Nun haben wir ein neues Wort unter dem wir uns wenig vorstellen können. Ich habe gelernt, dass es auch wenig Sinn hat das zu beschreiben, meine Erfahrung ist, dass das Erleben von dem Muskeltest viel Papier spart. Wenn sie aber doch das Bedürfnis haben, Muskeltesten in Wort oder Bild zu erfahren, so kann ich nur auf die diesbezügliche Literatur verweisen. Ich kann es auch nicht besser beschreiben als es schon viele vor mir getan haben.
Also wechseln wir doch lieber zu den verschiedenen Richtungen der Kinesiologie. Da ist sicherlich ein großer Klärungsbedarf.
Sie können davon ausgehen, daß die Basis des Muskeltestens das Touch for Health ist. Aus dem TFH sind viele verschiedene Richtungen entstanden. Ein paar davon erkläre ich Ihnen später in Stichpunkten. Wenn sie nicht ganz sicher sind welche Richtung für Sie persönlich die Richtige ist, oder woran Sie einen guten Kinesiologen erkennen, so nutzen Sie die Möglichkeit sich bei uns zu informieren. Genauso wichtig mit wie mit welcher Richtung der Kinesiologie gearbeitet wird, ist es , wie der Kinesiologe mit seinen Klienten arbeitet. Ziel und Art ist es, einen eigenen, positiven Lernschritt zu machen, nicht ein neues Wundermittel zu finden. Nun aber zu den verschiedenen Richtungen (ich will versuchen es simpel und auf den kleinsten Nenner gebracht zu erklären, alle Kinesiologen mögen mir meine Einfachheit verzeihen) :
Touch for Health ( TFH)
Auf der Grundlage der chinesischen Medizin aufbauend geht es um die Grundbalance der Körperenergien. Verschiedenen Muskeln sind den Meridianen der chin. Medizin zugeordnet und somit erreichen Sie mit der Stärkung der Muskeln über einfache angenehme Techniken einen Energieausgleich im Körper. Unabhängig davon, was diese Unausgewogenheit ausgelöst hat (Umweltfaktoren, emotionalen Streß usw.).

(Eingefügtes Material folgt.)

(* ===== verification/HeapProg.v ===== *)
(** * Critical sections, one access at a time

    The body of an operation that runs under a lock, as a tree of its accesses to
    shared memory: reads and writes of the locked object's own fields, reads and
    field updates of heap nodes, allocation and release.  [wp] is its weakest
    precondition on the part of the heap the lock protects; [split_step] is the
    frame rule that lets threads with different parts take turns at every access. *)

From stdpp Require Import prelude gmap.
From Stdlib Require Import ZArith Lia.
From S2P Require Import Prelude Arena.
Local Open Scope Z_scope.

(** [M] is the record the lock sits in, [N] a heap node, [R] the result. *)
Inductive prog (M N R : Type) :=
| PRet (r : R)
| PStuck
| PMeta (k : M → prog M N R)
| PSetMeta (f : M → M) (k : prog M N R)
| PLoad (p : Z) (k : N → prog M N R)
| PUpdate (p : Z) (f : N → option N) (k : prog M N R)
| PAlloc (n : N) (k : Z → prog M N R)
| PFree (p : Z) (k : prog M N R).
Arguments PRet {M N R}.
Arguments PStuck {M N R}.
Arguments PMeta {M N R}.
Arguments PSetMeta {M N R}.
Arguments PLoad {M N R}.
Arguments PUpdate {M N R}.
Arguments PAlloc {M N R}.
Arguments PFree {M N R}.

Section programs.
Context {M N : Type}.
Implicit Types (m : M) (h : gmap Z N) (pieces : list (gmap Z N)).

Fixpoint pbind {R R'} (pr : prog M N R) (f : R → prog M N R') : prog M N R' :=
  match pr with
  | PRet r => f r
  | PStuck => PStuck
  | PMeta k => PMeta (λ m, pbind (k m) f)
  | PSetMeta g k => PSetMeta g (pbind k f)
  | PLoad p k => PLoad p (λ n, pbind (k n) f)
  | PUpdate p g k => PUpdate p g (pbind k f)
  | PAlloc n k => PAlloc n (λ p, pbind (k p) f)
  | PFree p k => PFree p (pbind k f)
  end.

Context {R : Type}.
Implicit Types (pr : prog M N R) (Q : R → M → gmap Z N → Prop) (F : Prop) (C : M → Prop).

(** One access.  [c] is the address the allocator hands out: NULL, or one that
    is not in use. *)
Definition prog_step (c : Z) pr m h : option (prog M N R * M * gmap Z N) :=
  match pr with
  | PRet _ | PStuck => None
  | PMeta k => Some (k m, m, h)
  | PSetMeta f k => Some (k, f m, h)
  | PLoad p k => match h !! p with Some n => Some (k n, m, h) | None => None end
  | PUpdate p f k =>
      match h !! p with
      | Some n => match f n with Some n' => Some (k, m, <[p := n']> h) | None => None end
      | None => None
      end
  | PAlloc n k =>
      if c =? NULL then Some (k NULL, m, h) else
      match h !! c with None => Some (k c, m, <[c := n]> h) | Some _ => None end
  | PFree p k => match h !! p with Some _ => Some (k, m, delete p h) | None => None end
  end.

(** The access is an allocation that fails. *)
Definition alloc_failure (c : Z) pr : bool := match pr with PAlloc _ _ => c =? NULL | _ => false end.

(** What the allocator may answer to an access that is an allocation. *)
Definition answer_ok (c : Z) pr h : Prop :=
  match pr with PAlloc _ _ => c = NULL ∨ h !! c = None | _ => True end.

(** The node the next access is to. *)
Definition access pr : option Z :=
  match pr with PLoad p _ | PUpdate p _ _ | PFree p _ => Some p | _ => None end.

Definition running pr : Prop := match pr with PRet _ => False | _ => True end.

(** Every way to run [pr] to its end, the allocator choosing, is defined and ends
    in [Q]; before every access [C] holds of the record.  Failing allocations are
    considered only under [F]. *)
Fixpoint wp (F : Prop) (C : M → Prop) pr Q m h : Prop :=
  match pr with
  | PRet r => Q r m h
  | PStuck => False
  | PMeta k => C m ∧ wp F C (k m) Q m h
  | PSetMeta f k => C m ∧ wp F C k Q (f m) h
  | PLoad p k => C m ∧ ∃ n, h !! p = Some n ∧ wp F C (k n) Q m h
  | PUpdate p f k => C m ∧ ∃ n n', h !! p = Some n ∧ f n = Some n' ∧ wp F C k Q m (<[p := n']> h)
  | PAlloc n k => C m ∧ (F → wp F C (k NULL) Q m h) ∧
      ∀ p, p ≠ NULL → h !! p = None → wp F C (k p) Q m (<[p := n]> h)
  | PFree p k => C m ∧ is_Some (h !! p) ∧ wp F C k Q m (delete p h)
  end.

Lemma wp_mono F C pr Q Q' m h :
  wp F C pr Q m h → (∀ r m h, Q r m h → Q' r m h) → wp F C pr Q' m h.
Proof.
  intros H HQ. revert m h H. induction pr as [r| |k IH|f k IH|p k IH|p f k IH|n k IH|p k IH];
    intros m h H; cbn [wp] in *.
  - by apply HQ.
  - done.
  - destruct H. split; auto.
  - destruct H. split; auto.
  - destruct H as (? & n & ? & ?). split; eauto.
  - destruct H as (? & n & n' & ? & ? & ?). split; [done|]. exists n, n'. eauto.
  - destruct H as (? & H1 & H2). split; [done|]. split; auto.
  - destruct H as (? & ? & ?). split; auto.
Qed.

Lemma wp_meta F C pr Q m h : wp F C pr Q m h → running pr → C m.
Proof. destruct pr; cbn; tauto. Qed.

(** ** The heap in pieces *)

Record split (h : gmap Z N) pieces : Prop := {
  pieces_all p n : h !! p = Some n ↔ ∃ j hj, pieces !! j = Some hj ∧ hj !! p = Some n;
  pieces_apart i j hi hj : pieces !! i = Some hi → pieces !! j = Some hj → i ≠ j → hi ##ₘ hj;
}.

Lemma split_lookup h pieces j hj p n :
  split h pieces → pieces !! j = Some hj → hj !! p = Some n → h !! p = Some n.
Proof. intros S Hj Hp. apply (pieces_all _ _ S). eauto. Qed.

Lemma split_fresh h pieces j hj p : split h pieces → pieces !! j = Some hj → h !! p = None → hj !! p = None.
Proof.
  intros S Hj Hp. destruct (hj !! p) as [n|] eqn:E; [|done].
  by rewrite (split_lookup h pieces j hj p n S Hj E) in Hp.
Qed.

(** A piece changes at one address, which the other pieces do not have. *)
Lemma split_change h pieces j hj p (o : option N) :
  split h pieces → pieces !! j = Some hj → (is_Some (hj !! p) ∨ h !! p = None) →
  split (partial_alter (λ _, o) p h) (<[j := partial_alter (λ _, o) p hj]> pieces).
Proof.
  intros S Hj Hp. pose proof (lookup_lt_Some _ _ _ Hj) as Hlt.
  assert (Hout : ∀ i hi, i ≠ j → pieces !! i = Some hi → hi !! p = None).
  { intros i hi Hi Hhi. destruct Hp as [[n Hn]|Hn]; [|by apply (split_fresh h pieces i hi p S)].
    eapply map_disjoint_Some_l; [|exact Hn]. by apply (pieces_apart _ _ S j i). }
  split.
  - intros q n. destruct (decide (q = p)) as [->|Hq].
    + rewrite lookup_partial_alter_eq. split.
      * intros ->. exists j, (partial_alter (λ _, Some n) p hj).
        by rewrite list_lookup_insert_eq, lookup_partial_alter_eq.
      * intros (i & hi & Hi & Hhi). rewrite lookup_insert_decide in Hi by done. case_decide as E; simplify_eq.
        -- by rewrite lookup_partial_alter_eq in Hhi.
        -- by rewrite (Hout i hi E Hi) in Hhi.
    + rewrite lookup_partial_alter_ne by done. rewrite (pieces_all _ _ S). split.
      * intros (i & hi & Hi & Hhi). destruct (decide (i = j)) as [->|].
        -- simplify_eq. exists j. eexists. rewrite list_lookup_insert_eq by done. split; [done|].
           by rewrite lookup_partial_alter_ne.
        -- exists i, hi. by rewrite list_lookup_insert_ne.
      * intros (i & hi & Hi & Hhi). rewrite lookup_insert_decide in Hi by done. case_decide; simplify_eq; [|eauto].
        rewrite lookup_partial_alter_ne in Hhi by done. eauto.
  - intros i i' hi hi'. rewrite !lookup_insert_decide by done.
    assert (Hd : ∀ a ha, a ≠ j → pieces !! a = Some ha → partial_alter (λ _, o) p hj ##ₘ ha).
    { intros a ha Ha Hha. apply map_disjoint_spec. intros q x y. destruct (decide (q = p)) as [->|].
      - by rewrite (Hout a ha Ha Hha).
      - rewrite lookup_partial_alter_ne by done. intros Hx Hy.
        by eapply map_disjoint_spec; [apply (pieces_apart _ _ S j a)|..]. }
    intros Hi Hi' Hne. destruct (decide (i = j)), (decide (i' = j)); simplify_eq;
      [by eapply Hd|symmetry; by eapply Hd|by apply (pieces_apart _ _ S i i')].
Qed.

(** A step of the piece is a step of the whole, and keeps the precondition. *)
Lemma split_step F C c pr Q m h pieces j hj :
  split h pieces → pieces !! j = Some hj → wp F C pr Q m hj → running pr →
  answer_ok c pr h → (alloc_failure c pr = true → F) →
  ∃ pr' m' h' hj', prog_step c pr m h = Some (pr', m', h') ∧ prog_step c pr m hj = Some (pr', m', hj') ∧
    wp F C pr' Q m' hj' ∧ split h' (<[j := hj']> pieces) ∧ (size hj' ≤ S (size hj))%nat.
Proof.
  intros S Hj Hw Hrun Hc HF.
  assert (Hsame : split h (<[j := hj]> pieces)) by (by rewrite list_insert_id).
  destruct pr as [r| |k|f k|p k|p f k|n k|p k]; cbn [wp prog_step alloc_failure running] in *; try done.
  - destruct Hw. eexists _, _, _, hj. split_and!; [done|done|done|done|lia].
  - destruct Hw. eexists _, _, _, hj. split_and!; [done|done|done|done|lia].
  - destruct Hw as (_ & n & Hn & Hw). rewrite (split_lookup h pieces j hj p n S Hj Hn), Hn.
    eexists _, _, _, hj. split_and!; [done|done|done|done|lia].
  - destruct Hw as (_ & n & n' & Hn & Hf & Hw). rewrite (split_lookup h pieces j hj p n S Hj Hn), Hf.
    rewrite Hn, Hf. eexists _, _, _, (<[p := n']> hj). split_and!; [done|done|done|by apply split_change; eauto|].
    rewrite map_size_insert, Hn. simpl. lia.
  - destruct Hw as (_ & Hnull & Hw). destruct (Z.eqb_spec c NULL) as [->|Hne].
    + eexists _, _, _, hj. split_and!; [done|done|by apply Hnull, HF|done|lia].
    + destruct Hc as [?|Hc]; [done|]. rewrite Hc. pose proof (split_fresh h pieces j hj c S Hj Hc) as Hcj.
      rewrite Hcj. eexists _, _, _, (<[c := n]> hj).
      split_and!; [done|done|by apply Hw|by apply split_change; eauto|].
      rewrite map_size_insert, Hcj. simpl. lia.
  - destruct Hw as (_ & [n Hn] & Hw). rewrite (split_lookup h pieces j hj p n S Hj Hn).
    rewrite Hn. eexists _, _, _, (delete p hj). split_and!; [done|done|done|by apply split_change; eauto|].
    rewrite map_size_delete, Hn. simpl. lia.
Qed.

Lemma prog_step_answer c pr m h x : prog_step c pr m h = Some x → running pr ∧ answer_ok c pr h.
Proof.
  destruct pr as [r| |k|f k|p k|p f k|n k|p k]; cbn; intros H; try done.
  split; [done|]. destruct (Z.eqb_spec c NULL); [by left|]. destruct (h !! c); [done|by right].
Qed.

(** The node accessed is one of the piece. *)
Lemma wp_access F C pr Q m h p : wp F C pr Q m h → access pr = Some p → is_Some (h !! p).
Proof.
  destruct pr; cbn; intros Hw Hp; simplify_eq.
  - destruct Hw as (_ & n & -> & _). done.
  - destruct Hw as (_ & n & n' & -> & _). done.
  - by destruct Hw as (_ & ? & _).
Qed.
End programs.

Lemma wp_bind {M N R R'} F C (pr : prog M N R) (f : R → prog M N R') Q m h :
  wp F C pr (λ r m h, wp F C (f r) Q m h) m h → wp F C (pbind pr f) Q m h.
Proof.
  revert m h. induction pr as [r| |k IH|g k IH|p k IH|p g k IH|n k IH|p k IH];
    intros m h H; cbn [wp pbind] in *.
  - done.
  - done.
  - destruct H. split; auto.
  - destruct H. split; auto.
  - destruct H as (? & n & ? & ?). split; eauto.
  - destruct H as (? & n & n' & ? & ? & ?). split; [done|]. exists n, n'. eauto.
  - destruct H as (? & H1 & H2). split; [done|]. split; auto.
  - destruct H as (? & ? & ?). split; auto.
Qed.

(** ** Results that only a failed allocation gives *)

(** However [pr] runs, it ends with [bad] only if its last access is an
    allocation that fails. *)
Fixpoint only_fails {M N R} (bad : R) (pr : prog M N R) : Prop :=
  match pr with
  | PRet r => r ≠ bad
  | PStuck => True
  | PMeta k => ∀ m, only_fails bad (k m)
  | PLoad _ k => ∀ n, only_fails bad (k n)
  | PSetMeta _ k | PUpdate _ _ k | PFree _ k => only_fails bad k
  | PAlloc _ k => (running (k NULL) → only_fails bad (k NULL)) ∧ ∀ c, c ≠ NULL → only_fails bad (k c)
  end.

Lemma only_fails_bind {M N R R'} (bad : R') (pr : prog M N R) (f : R → prog M N R') :
  (∀ r, only_fails bad (f r)) → only_fails bad (pbind pr f).
Proof. intros Hf. induction pr as [r| |k IH|g k IH|p k IH|p g k IH|n k IH|p k IH]; cbn; auto. Qed.

Lemma only_fails_step {M N R} (bad : R) c (pr pr' : prog M N R) m m' h h' :
  only_fails bad pr → prog_step c pr m h = Some (pr', m', h') →
  (running pr' → only_fails bad pr') ∧ (pr' = PRet bad → alloc_failure c pr = true).
Proof.
  assert (Hdone : only_fails bad pr' → (running pr' → only_fails bad pr') ∧ (pr' = PRet bad → alloc_failure c pr = true)).
  { intros Hb. split; [done|]. intros ->. by destruct Hb. }
  destruct pr as [r| |k|f k|p k|p f k|n k|p k]; cbn [only_fails prog_step alloc_failure] in *; intros Hb Hs;
    repeat case_match; simplify_eq; auto; destruct (Z.eqb_spec c NULL); simplify_eq; destruct Hb as [Hn Hc]; auto.
Qed.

Brain Gym oder Edukinestetik (Edu K)
Der Muskeltest wird dazu benutzt überwiegend funktionelle Bereiche des Lernens und Lebens zu ermitteln (sehen, hören, Hand – Augen Koordination usw. ) und mit körperlichen Integrationsübungen zu balancieren. Die Übungen sind einfach. Mit Freude vermittelt, ist das eine gute Ebene mit Kindern oder auch älteren Menschen zu arbeiten. 

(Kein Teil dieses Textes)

Lemma body_get F fuel j key len sh h m :
  shard_rep j sh h m → key ≠ NULL → 0 < len → route sl0 (read_bytes mem key len) = j → (size h < fuel)%nat →
  wp F (count_is j m) (get_prog mem fuel key len) (after_op F j m (SkGet key len)) sh h.
Proof.
  intros Hrep Hk Hl Hr Hf. pose proof (shard_rep_count _ _ _ _ Hrep) as HC. pose proof Hrep as (order & Hok & Hdom & Hhas).
  destruct (shard_get_ok mem h sh order key len Hok Hl) as (v & Eg & Hv).
  apply (wp_get mem F (count_is j m) fuel key len v); [done|lia|done|]. exists m. split; [|done]. left. cbn.
  rewrite (proj2 (Z.eqb_neq key NULL)), (proj2 (Z.eqb_neq len 0)) by (done || lia). cbn. f_equal.
  destruct Hv as [Hv|[-> Hno]]; [apply Hhas in Hv as [_ Hv]; by rewrite Hv|].
  destruct (m !! read_bytes mem key len) as [v|] eqn:E; [|done]. exfalso. by apply (Hno v), Hhas.
Qed.

Lemma body_remove F fuel j key len sh h m :
  shard_rep j sh h m → key ≠ NULL → 0 < len → route sl0 (read_bytes mem key len) = j → (size h < fuel)%nat →
  wp F (count_is j m) (remove_prog mem fuel key len) (after_op F j m (SkRemove key len)) sh h.
Proof.
  intros Hrep Hk Hl Hr Hf. pose proof (shard_rep_count _ _ _ _ Hrep) as HC. destruct Hrep as (order & Hok & Hdom & Hhas).
  destruct (shard_remove_ok mem h sh order key len Hok Hl) as
    (r & sh' & h' & order' & E & Hok' & Ehd & Hsub & Hfr & Hgone & Hres & Hiff).
  apply (wp_remove mem F (count_is j m) fuel key len r sh' h'); [done|lia|done|].
  exists (delete (read_bytes mem key len) m). split.
  - left. cbn. rewrite (proj2 (Z.eqb_neq key NULL)), (proj2 (Z.eqb_neq len 0)) by (done || lia). cbn.
    destruct Hres as [[-> [v Hv]]|[-> Hno]].
    + apply Hhas in Hv as [_ Hv]. by rewrite Hv.
    + destruct (m !! read_bytes mem key len) as [v|] eqn:Em; [exfalso; by apply (Hno v), Hhas|].
      by rewrite delete_id.
  - exists order'. split; [done|]. split.
    + intros q. split; [|by apply (in_heap mem h' sh' order')]. rewrite Ehd. intros Hq.
      destruct (decide (q ∈ sh_head sh :: order')) as [|Hn]; [done|]. exfalso.
      destruct (decide (q ∈ sh_head sh :: order)) as [[->|Hin]%elem_of_cons|Hout].
      * apply Hn. by left.
      * rewrite Hgone in Hq; [by destruct Hq|done|]. intros ?. apply Hn. by right.
      * rewrite Hfr in Hq by done. by apply Hout, Hdom.
    + intros k v. rewrite Hiff, Hhas, lookup_delete_Some. naive_solver.
Qed.

Lemma body_ok F fuel j o sh h m :
  shard_rep j sh h m → skip_reject o = None → 0 ≤ op_len o → route sl0 (op_bytes o) = j → (size h < fuel)%nat →
  wp F (count_is j m) (skip_prog mem rand_r fuel o) (after_op F j m o) sh h ∧ running (skip_prog mem rand_r fuel o).
Proof.
  intros Hrep Hrej Hlen Hr Hf. destruct (op_valid o Hrej Hlen) as [Hk Hl]. split; [|by destruct o].
  destruct o as [key len v|key len|key len]; [by apply body_put|by apply body_get|by apply body_remove].
Qed.
End shard.

(** ** The invariant *)

Lemma map_run_mono mem (F F' : Prop) ops : ∀ m rs m',
  (F → F') → map_run mem F m ops rs m' → map_run mem F' m ops rs m'.
Proof.
  induction ops as [|o ops IH]; intros m [|r rs] m' HF; cbn [map_run]; try done.
  intros (m1 & Hs & Hr). exists m1. split; [|by apply IH]. destruct Hs as [?|(? & ?)]; [by left|right; auto].
Qed.

Lemma map_run_snoc mem F o r m2 ops : ∀ m rs m1,
  map_run mem F m ops rs m1 → call_spec mem F m1 o r m2 → map_run mem F m (ops ++ [o]) (rs ++ [r]) m2.
Proof.
  induction ops as [|o' ops IH]; intros m [|r' rs] m1; cbn [map_run app]; try done.
  - intros -> H. exists m2. by split.
  - intros (m' & Hs & Hr) H. exists m'. split; [done|]. by apply (IH m' rs m1).
Qed.

Definition sk_phase (j : nat) (pc : sk_pc) (m : mcs_pc) : Prop :=
  match pc with
  | SkLocking i _ => if decide (i = j) then locking m = true else m = McIdle
  | SkBody i _ _ | SkDone i _ => if decide (i = j) then m = McHeld else m = McIdle
  | SkUnlocking i _ => if decide (i = j) then unlocking m = true else m = McIdle
  | SkIdle | SkCounting _ _ => m = McIdle
  end.

Definition sk_status (pc : sk_pc) : @call_status skip_op Z :=
  match pc with
  | SkIdle | SkCounting _ _ => CsIdle
  | SkLocking _ o | SkBody _ o _ => CsCalled o
  | SkDone _ r | SkUnlocking _ r => CsApplied r
  end.

Definition ct_status (pc : sk_pc) : count_status :=
  match pc with SkCounting i total => CtAt i total | _ => CtIdle end.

Als neuer Ausbildungsgang wird eine gezielte Ausbildung für Interessierte angeboten, die kinesiologische Kindergruppen gestalten wollen. Ebenfalls wird eine kinesiologische Diagostik vermittelt um gezielt schulische Fertigkeiten zu befunden und zu fördern.
Three In One Concepts oder One Brain System - psychologische Kinesiologie
Hier finden Sie ein sehr komplexes und umfangreiches System, das auf drei Beinen steht: Emotionaler Streß, funktionelle Einschränkungen und Physiognomie.
Ziel ist die streßfreie Kommunikation miteinander. Wenn Sie emotionale Zustände erkennen und integrieren, sind sie auch in der Lage durch Streßlösung Ihr Verhalten zu ändern. Wie wäre es mit einem fördernden Glaubenssystem. Von dem Gegenteil haben wir meistens mehr als genug. Sicherlich eine Richtung, die Mut zur Selbsterkenntnis fordert.
Sie sehen irgendwie ähneln sich die Richtungen ein wenig. Wichtig ist es die Schwerpunkte zu beachten. Ganz egal wozu Sie sich entscheiden, ein guter Kinesiologe werden Sie nicht nur aufgrund von Technik, egal wie ausgefeilt sie ist, sondern mit Interesse am Menschen und seinen Lernschritten. Und vergessen Sie nicht: Auch Sie sind ein Mensch!